What you take will naturally depend upon where you are travelling and the style of journey you are undertaking, and it can often be difficult to decide what to pack. Nevertheless, the following should act as a useful checklist of essential items worth thinking about taking.
- 1 medium-sized backpack.
- Comfortable walking shoes with good grip
- 1 long (easy to dry) pants and 1 long sleeved shirt to wear during the trek (easy to dry).
- 1 pair of flip flop (sandals).
- 1 pair of shorts and T-shirt to wear at camp site (2 if you do 4-day trek).
- 1 medium-sized towel.
- 1 medium-sized dry bag.
- Hiking poles/walking sticks
We strongly believe that Responsible Tourism can support to local communities: proving incomes,positive cultural exchanges and an incentive to protect natural environment. We recognize that there is always space for improvement. We continually strive to narrow the gap between principle and practice.
We have been turning environmentally responsible tourism into practices to minimize tourist impact upon the local habitat. From biodegradable soaps to re – usable water containers, we provide clients with the best information and mean to help them identify and implement effective ways to positive protect local nature and communities. It is a vital criteria that can be passed on and abided by all, long after the trip ended.
Prior to our tours, we contact and work with local community leaders to make sure we are welcome and in a manner that minimizes negative social and cultural impacts. We visit local development and community projects specific to the region, encouraging customers to donate and assist such a projects in appropriate and sustainable manner.

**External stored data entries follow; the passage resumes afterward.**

Lemma silent_lost s s' : silent s s' -> lost_total s' = lost_total s.
Proof. intros [_ _ Hl _]. unfold lost_total, read_percpu_sum, percpu_lookup. by rewrite Hl. Qed.
End Emit.
#[export] Hint Resolve silent_refl silent_with_maps : tapio.
#[export] Hint Resolve wrap8_width wrap16_width wrap32_width wrap64_width i32_cast_ok ctx_tgid_width : tapio.

(** * Runs of a program *)

Section Trace.
Context {M I K : Type} `{!Program M I K} `{!Contract M I K}.
Implicit Types (s : kstate M) (a : kaction I K) (acts : list (kaction I K)).

Definition step_attempts s a : list attempt :=
  match a with Invoke ctx i => prog_attempts ctx i s | _ => [] end.

(** What one action submits, and how many reservations it is refused. *)
Definition step_records s a : list (list Z) :=
  match a with Invoke ctx i => records_of ctx (prog_attempts ctx i s) | _ => [] end.
Definition step_refused s a : Z :=
  match a with Invoke ctx i => refused_of ctx (prog_attempts ctx i s) | _ => 0 end.

Fixpoint krun_records s acts : list (list Z) :=
  match acts with
  | [] => []
  | a :: rest => step_records s a ++ krun_records (kstep s a) rest
  end.

Fixpoint krun_refused s acts : Z :=
  match acts with
  | [] => 0
  | a :: rest => step_refused s a + krun_refused (kstep s a) rest
  end.

(** An action on a machine of [nr] CPUs. *)
Definition on_cpus (nr : nat) a : Prop := match a with Invoke ctx _ => (ctx_cpu ctx < nr)%nat | _ => True end.

Lemma kstep_ring s a : ks_ring (kstep s a) = ks_ring s ++ step_records s a.
Proof.
  destruct a as [ctx i|k|cfg]; simpl; [|by rewrite app_nil_r..].
  destruct (prog_refines ctx i s) as (s' & Hs & ->). by rewrite emit_all_ring, (si_ring _ _ Hs).
Qed.

Lemma kstep_shape s a : map length (ks_metrics (kstep s a)) = map length (ks_metrics s).
Proof.
  destruct a as [ctx i|k|cfg]; simpl; [|done..].
  destruct (prog_refines ctx i s) as (s' & Hs & ->). by rewrite emit_all_shape, (si_shape _ _ Hs).
Qed.

Lemma kstep_config s a :
  ks_config (kstep s a) = match a with Configure cfg => cfg | _ => ks_config s end.
Proof.
  destruct a as [ctx i|k|cfg]; simpl; [|done..].
  destruct (prog_refines ctx i s) as (s' & Hs & ->). by rewrite emit_all_config, (si_config _ _ Hs).
Qed.

Lemma kstep_lost (nr : nat) s a :
  metrics_ok nr (ks_metrics s) -> on_cpus nr a ->
  wrap64 (lost_total (kstep s a)) = wrap64 (lost_total s + step_refused s a).
Proof.
  intros Hm Ha. destruct a as [ctx i|k|cfg]; simpl; [|by rewrite Z.add_0_r..].
  destruct (prog_refines ctx i s) as (s' & Hs & ->).
  rewrite (emit_all_lost ctx nr), (silent_lost _ _ Hs); [done| |done].
  unfold metrics_ok. by rewrite (si_shape _ _ Hs).
Qed.

Lemma krun_app s acts acts' : krun s (acts ++ acts') = krun (krun s acts) acts'.
Proof. apply fold_left_app. Qed.

Lemma krun_ring s acts : ks_ring (krun s acts) = ks_ring s ++ krun_records s acts.
Proof.
  revert s. induction acts as [|a acts IH]; intros s; simpl; [by rewrite app_nil_r|].
  by rewrite IH, kstep_ring, <- app_assoc.
Qed.

Lemma krun_shape s acts : map length (ks_metrics (krun s acts)) = map length (ks_metrics s).
Proof.
  revert s. induction acts as [|a acts IH]; intros s; [done|]. simpl. by rewrite IH, kstep_shape.
Qed.

Lemma krun_lost (nr : nat) s acts :
  metrics_ok nr (ks_metrics s) -> Forall (on_cpus nr) acts ->
  wrap64 (lost_total (krun s acts)) = wrap64 (lost_total s + krun_refused s acts).
Proof.
  intros Hm Ha. revert s Hm. induction Ha as [|a acts Ha _ IH]; intros s Hm; simpl; [by rewrite Z.add_0_r|].
  rewrite IH by (unfold metrics_ok; by rewrite kstep_shape).
  rewrite Z.add_assoc. apply wrap64_cong. by apply (kstep_lost nr).
Qed.

Lemma krun_refused_nonneg s acts : 0 <= krun_refused s acts.
Proof.
  revert s. induction acts as [|a acts IH]; intros s; simpl; [done|]. specialize (IH (kstep s a)).
  assert (0 <= step_refused s a); [|lia]. destruct a as [ctx i|k|cfg]; simpl; [|done..].
  unfold refused_of, zlen. lia.
Qed.

(** ** What the records are *)

Definition action_ok a : Prop :=
  match a with
  | Invoke ctx i => ctx_wf ctx /\ prog_input_ok i
  | Configure cfg => TapioConfig_wf cfg
  | Evict _ => True
  end.

(** Everything in the ring was judged by a configuration that enables the
    program and satisfies [P], as the installed ones do; the maps stay well
    formed. *)
Definition judged (P : TapioConfig -> Prop) (data : list Z) : Prop :=
  exists cfg, P cfg /\ observer_enabled cfg prog_flag = true /\ prog_record cfg data.

Record kinv (P : TapioConfig -> Prop) s : Prop := {
  ki_config : ks_config s = config_zero \/ (P (ks_config s) /\ TapioConfig_wf (ks_config s));
  ki_maps : prog_maps_ok (ks_maps s);
  ki_ring : Forall (judged P) (ks_ring s);
}.

Lemma kinv_zero (P : TapioConfig -> Prop) (nr : nat) : kinv P (kstate_zero nr prog_empty).
Proof. split; [by left|apply prog_empty_ok|constructor]. Qed.

Lemma records_of_In (ctx : bpf_ctx) (l : list attempt) (data : list Z) :
  In data (records_of ctx l) -> exists a : attempt, In a l /\ snd a = Some data.
Proof.
  unfold records_of. rewrite <- list_elem_of_In, list_elem_of_omap.
  intros (a & Ha%list_elem_of_In & E). exists a. split; [done|]. by destruct (ctx_reserve ctx (fst a)).
Qed.

Lemma step_records_ok (P : TapioConfig -> Prop) s a (data : list Z) :
  kinv P s -> action_ok a -> In data (step_records s a) -> judged P data.
Proof.
  intros [Hc Hm _] Ha Hin. destruct a as [ctx i|k|cfg]; simpl in Hin; [|done..].
  destruct Ha as [Hctx Hi]. apply records_of_In in Hin as (at' & Hat & Hd).
  destruct (enabled_config prog_flag s) as [cfg|] eqn:E; [|by rewrite prog_disabled in Hat].
  assert (cfg = ks_config s) as -> by (symmetry; by apply enabled_config_Some in E as [-> _]).
  destruct Hc as [Hz|[HP Hwf]]; [by rewrite enabled_config_zero in E|].
  exists (ks_config s). split; [done|]. split; [by apply enabled_config_Some in E as [_ ?]|]. by eapply prog_records_ok.
Qed.

Lemma kstep_inv (P : TapioConfig -> Prop) s a :
  kinv P s -> action_ok a -> (forall cfg, a = Configure cfg -> P cfg) -> kinv P (kstep s a).
Proof.
  intros Hinv Ha Hcfg. split.
  - rewrite kstep_config. destruct a as [ctx i|k|cfg]; [apply Hinv..|]. right. split; [by apply Hcfg|done].
  - destruct a as [ctx i|k|cfg]; simpl; [|apply prog_evict_ok, Hinv|apply Hinv].
    destruct Ha. apply prog_keeps_maps; [done..|apply Hinv].
  - rewrite kstep_ring. apply Forall_app. split; [apply Hinv|].
    apply List.Forall_forall. intros data. by apply step_records_ok.
Qed.

Lemma krun_inv (P : TapioConfig -> Prop) s acts :
  kinv P s -> Forall action_ok acts -> (forall cfg, In (Configure cfg) acts -> P cfg) -> kinv P (krun s acts).
Proof.
  intros Hinv Ha Hcfg. revert s Hinv. induction Ha as [|a acts Ha _ IH]; intros s Hinv; [done|].
  simpl. apply IH; [intros cfg Hin; apply Hcfg; by right|].
  apply kstep_inv; [done..|]. intros cfg ->. apply Hcfg. by left.
Qed.
End Trace.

Where make sure that where and whenever possible our tours positively benefit the local community. We stayed at locally owned accommodation and visit cottage industries for local handicraft souvenir, generating income for local business. We often employ, hire support team such as local guide, motor-taxi drivers, cook assistants on all trips to ensure that the local community benefit not only short term but with increased employment opportunities for the future.